Traction Alopecia can be reversible if you notice the hair loss early and stop whatever is causing the tension. It can however also be permanent if damage to the hair follicle has been caused. Understanding when and where you have it is the most effective way of avoiding permanent hair loss. 

Symptoms of Traction Alopecia

Traction alopecia begins to show itself in the form of a rash or little bumps on your scalp. As the condition progresses, the main symptom quickly becomes bald patches and broken hair with the hairs along the hairline and sides of your scalp being the most affected although you may notice hair loss on other areas of your scalp, depending on your hairstyle.

Aside from the rash, traction alopecia can show itself through other symptoms like:

  • redness of the scalp
  • soreness or stinging of your scalp
  • itching and
  • scaling
  • folliculitis (inflammation of the hair follicles)
  • pus-filled blisters on your scalp

Eventually, the hair follicles can become so damaged and scarred that they can’t produce new hair. At this point, the damage is permanent and may never heal to resolve itself.

Traction alopecia differs from other forms of alopecia in that hair loss will occur in patches all over the scalp while in traction alopecia, only the hair that has been pulled will be affected.

You develop traction alopecia from wearing your hair pulled too tight. Pulling on the hair repeatedly loosens the hair shaft in its follicle.

Preventing Traction Alopecia

To prevent traction alopecia, wear your hair down every so often. If you have to pull it up into a ponytail or bun for work, for example, keep it loose and as low on your head as you can.

Some more tips to prevent this condition:

  • If you wear your hair in weaves or extensions, wear them for only a short period say 3 to 4 weeks and take a break between each use.
  • Change your hairstyle every couple of weeks to avoid stressing your hair at the very same points with every style.
  • Avoid heat and chemically processing your hair if you mostly wear it in weaves or braid your hair as the two processes weaken your hair making it more prone to breakage and damage.
  • When installing braids or dreadlocks, section your hair into thicker parts.
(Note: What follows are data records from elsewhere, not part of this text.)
Lemma printf_x_run alt v k : console_ok k ->
  exists k', printf_x alt v k = Some k' /\
    con_run k k' (foldl abs_putc (abs_console k) (conv_x alt v)).
Proof.
  intros Hok. unfold printf_x, conv_x. pose proof (u32_range v) as Hv.
  pose proof (itoa_chars_len (u32 v) 16 8 Hv ltac:(lia) ltac:(lia) ltac:(lia)) as Hlen.
  destruct alt; cbn [negb].
  - destruct (itoa_local (u32 v) 8 16 ∅ Hv) as (m & -> & Hc & _); try lia.
    cbn [mbind option_bind]. rewrite (strlen_cstr 33 m 8 _ Hc) by lia. cbn [mbind option_bind].
    set (d := itoa_chars (u32 v) 16) in *.
    destruct (pad_loop m (Z.of_nat (length d))) as [Hz Ho]; [lia|]. revert Hz Ho.
    generalize (for_range (Z.of_nat (length d)) 8 (fun i m => st8 i 48 m) m) as m2.
    intros m2 Hz Ho.
    assert (Hc2 : cstr m2 (Z.of_nat (length d)) (replicate (8 - length d) 48 ++ d)).
    { replace (Z.of_nat (length d)) with (8 - Z.of_nat (8 - length d)) by lia.
      apply cstr_push_zeros; [|intros; apply Hz; lia].
      apply (cstr_ext m); [|done]. intros i Hi. apply Ho. lia. }
    destruct (puts_run 64 _ _ k Hok (src_str_local _ _ _ _ Hc2)) as (k' & -> & Hr);
      [rewrite length_app, length_replicate; lia|]. by exists k'.
  - destruct (itoa_local (u32 v) 0 16 ∅ Hv) as (m & -> & Hc & _); try lia.
    cbn [mbind option_bind].
    destruct (puts_run 64 (at_local m 0) _ k Hok (src_str_local _ _ _ _ Hc)) as (k' & -> & Hr);
      [lia|]. by exists k'.
Qed.

Lemma putc_run_foldl c l k k' : 0 <= c < 256 -> console_ok k ->
  con_run (putc c k) k' (foldl abs_putc (abs_console (putc c k)) l) ->
  con_run k k' (foldl abs_putc (abs_console k) (c :: l)).
Proof.
  intros Hc Hok Hr. destruct (putc_run c k Hok) as [Hp _]. cbn [foldl].
  rewrite (cr_abs _ _ _ Hp), u8_small in Hr by lia. eapply con_run_trans; eauto.
Qed.

Lemma con_run_foldl k k1 k2 l1 l2 :
  con_run k k1 (foldl abs_putc (abs_console k) l1) ->
  con_run k1 k2 (foldl abs_putc (abs_console k1) l2) ->
  con_run k k2 (foldl abs_putc (abs_console k) (l1 ++ l2)).
Proof.
  intros H1 H2. rewrite foldl_app. rewrite (cr_abs _ _ _ H1) in H2. eapply con_run_trans; eauto.
Qed.

(** The string arguments a format needs are there, and the fuel covers them. *)
Definition strs_ok (fuel : nat) (args : Z -> Z) (strs : Z -> list Z) (es : list Z) (k : kernel)
    : Prop :=
  Forall (fun e => src_str (at_addr (u32 (args e))) k (strs e) /\ (length (strs e) < fuel)%nat) es.

Lemma strs_ok_run fuel args strs es k k' a :
  con_run k k' a -> strs_ok fuel args strs es k -> strs_ok fuel args strs es k'.
Proof.
  intros Hr H. eapply Forall_impl; [exact H|]. intros e [? ?]. split; [by eapply src_str_run|done].
Qed.

Lemma printf_loop_run fuel format l args strs : forall n mode buf esp k,
  console_ok k -> src_str format k l ->
  strs_ok fuel args strs (str_args mode (drop (Z.to_nat buf) l) esp) k ->
  0 <= buf <= Z.of_nat (length l) -> Z.of_nat (length l) - buf < Z.of_nat n ->
  closed_format mode (drop (Z.to_nat buf) l) = true ->
  exists k', printf_loop n fuel format args mode buf esp k = Some (Z.of_nat (length l), k') /\
    con_run k k' (foldl abs_putc (abs_console k)
      (render args strs mode (drop (Z.to_nat buf) l) esp)).
Proof.
  induction n as [|n IH]; intros mode buf esp k Hok Hs Hst Hb Hn Hcl; [lia|].
  cbn [printf_loop].
  destruct (decide (buf = Z.of_nat (length l))) as [->|Hne].
  { rewrite Nat2Z.id, drop_all in *. destruct mode; [|done].
    rewrite (src_str_nul format k l Hs), Z.eqb_refl. exists k. split; [done|].
    by apply con_run_refl. }
  destruct (src_str_char format k l buf Hs) as [-> Hc]; [lia|].
  rewrite drop_agetZ in Hcl, Hst |- * by lia. revert Hcl Hst Hc.
  generalize (agetZ l buf). intros c Hcl Hst Hc. cbn [closed_format render str_args] in *.
  assert (Hgo : forall k1 l1 mode' esp', con_run k k1 (foldl abs_putc (abs_console k) l1) ->
    closed_format mode' (drop (Z.to_nat (buf + 1)) l) = true ->
    strs_ok fuel args strs (str_args mode' (drop (Z.to_nat (buf + 1)) l) esp') k ->
    exists k', printf_loop n fuel format args mode' (buf + 1) esp' k1
        = Some (Z.of_nat (length l), k') /\
      con_run k k' (foldl abs_putc (abs_console k)
        (l1 ++ render args strs mode' (drop (Z.to_nat (buf + 1)) l) esp'))).
  { intros k1 l1 mode' esp' Hr Hcl' Hst'.
    destruct (IH mode' (buf + 1) esp' k1) as (k' & E & Hr'); try lia; auto;
      [apply Hr|by eapply src_str_run|by eapply strs_ok_run|].
    exists k'. split; [done|]. by eapply con_run_foldl. }
  assert (Hputc : forall c', 0 <= c' < 256 ->
    con_run k (putc c' k) (foldl abs_putc (abs_console k) [c'])).
  { intros c' Hc'. destruct (putc_run c' k Hok) as [Hp _]. by rewrite u8_small in Hp. }
  pose proof (con_run_refl k Hok) as Hid.
  destruct mode as [|alt].
  - rewrite (proj2 (Z.eqb_neq c 0)) by lia.
    destruct (Z.eqb_spec c 37); [by apply (Hgo k [])|].
    rewrite ?(proj2 (Z.eqb_neq c 37)) in Hst by done. apply (Hgo _ [c]); [apply Hputc; lia|done..].
  - destruct (Z.eqb_spec c 35) as [E|]; [rewrite E; by apply (Hgo k [])|].
    destruct (Z.eqb_spec c 37) as [E|]; [rewrite E in Hst; apply (Hgo _ [37]); [apply Hputc; lia|done..]|].
    destruct (Z.eqb_spec c 120) as [E|].
    { rewrite E in Hst. destruct (printf_x_run alt (args esp) k Hok) as (k1 & -> & Hr). by apply Hgo. }
    destruct (Z.eqb_spec c 117) as [E|].
    { rewrite E in Hst. destruct (printf_u_run (args esp) k Hok) as (k1 & -> & Hr). by apply Hgo. }
    destruct (Z.eqb_spec c 100) as [E|].
    { rewrite E in Hst. destruct (printf_d_run (args esp) k Hok) as (k1 & -> & Hr). by apply Hgo. }
    destruct (Z.eqb_spec c 99) as [E|].
    { rewrite E in Hst. apply (Hgo _ [u8 (args esp)]); [apply Hputc, u8_range|done..]. }
    destruct (Z.eqb_spec c 115); [|by apply (Hgo k [])].
    apply Forall_cons in Hst as [[Hstr Hlt] Hst].
    destruct (puts_run fuel _ _ k Hok Hstr Hlt) as (k1 & -> & Hr). by apply Hgo.
Qed.

(** A literal without conversions is printed as it is. *)
Lemma printf_plain_run fuel l args k : console_ok k -> Forall (fun c => 0 < c < 256 /\ c <> 37) l ->
  (length l < fuel)%nat ->
  exists k', printf fuel (lit l) args k = Some (Z.of_nat (length l), k') /\
    con_run k k' (foldl abs_putc (abs_console k) l).
Proof.
  intros Hok Hl Hf.
  assert (H : render args (fun _ => []) Text l 0 = l /\ str_args Text l 0 = [] /\ closed_format Text l = true).
  { clear Hf. induction Hl as [|c l [_ Hc] _ (IH1 & IH2 & IH3)]; cbn [render str_args closed_format]; [done|].
    rewrite (proj2 (Z.eqb_neq c 37) Hc). by rewrite IH1. }
  destruct H as (E1 & E2 & E3).
  destruct (printf_loop_run fuel (lit l) l args (fun _ => []) fuel Text 0 0 k) as (k' & E & Hr); try lia; try done.
  - apply src_str_lit. eapply Forall_impl; [exact Hl|]. by intros c [? _].
  - change (Z.to_nat 0) with O. rewrite drop_0, E2. constructor.
  - exists k'. split; [exact E|]. change (Z.to_nat 0) with O in Hr. by rewrite drop_0, E1 in Hr.
Qed.

(** The screen is mapped whenever the paging invariant holds. *)
Lemma paging_ok_mapped t k : paging_ok t k -> mapped k.
Proof.
  intros Hok. assert (Ht : 0 <= t <= 3) by apply Hok.
  assert (H : forall a, span VIDEO 4000 a -> phys k a = Some (a + t * 4096)).
  { unfold span, VIDEO. intros a Ha. unfold phys. rewrite (translate_low t k a Hok) by lia.
    by rewrite (proj2 (Z.ltb_lt _ _)) by lia. }
  split; simpl.
  - intros a Ha. by rewrite H.
  - intros a b Ha Hb Hne p q. rewrite !H by done. intros [= <-] [= <-]. lia.
Qed.

(** Backspace on the abstract console, away from the home position. *)
Definition abs_backspace (a : aconsole) : aconsole :=
  let l := aset (a_cells a) (80 * a_y a + a_x a - 1) blank in
  if a_x a =? 0 then mkA l 79 (a_y a - 1) else mkA l (a_x a - 1) (a_y a).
Thin braids and dreadlocks are more likely to be pulled tightly and result in using a lot more extensions that will be heavy and weigh more on your scalp.
  • Keep the heat setting low on your hair dryer and flat iron.
  • Never sleep in rollers no matter how tempting it is.
  • When wearing wigs or weaves, use a satin wig cap underneath. This reduces friction against your scalp and keeps your hair from being pulled on as hard.

Treating Traction Alopecia

Doctor's Office

To treat traction alopecia, see a dermatologist. The doctor will examine your scalp and may perform several tests to confirm what is causing the hair loss. He or she might also recommend: –

  • antibiotics to prevent infection in any open sores
  • topical steroids to bring down swelling on your scalp
  • antifungal shampoos
  • minoxidil (Rogaine) to regrow hair
  • biotin supplements to strengthen your hair

If you’ve lost a lot of hair and it’s not growing back, a hair replacement procedure may be an option.

Home remedies

The main treatment for traction alopecia is to change your hairstyle regularly and avoiding tight hairstyles. You can tell a style is too tight if it hurts. Remove such braids, cornrows, or dreadlocks immediately.

When wearing your hair up in ponytail or bun, make sure to tight it as loose as possible.

If your hair is too long and heavy, trim it down to reasonable length.

Minimize the use of chemicals and heat, which can damage your hair.

In Conclusion

Traction alopecia is reversible if treated quickly. There are no quick fixes. You must be consistent in staying away from what is causing it. Once the damage-causing style is taken down, let your hair rest and give your follicles time to recover. Your hair will grow back in normally. But if you continue styling your hair the same way, the hair loss can become permanent.

Having healthy natural hair is easy if you follow our simple guide. Once you grow your hairline back you will love it even more.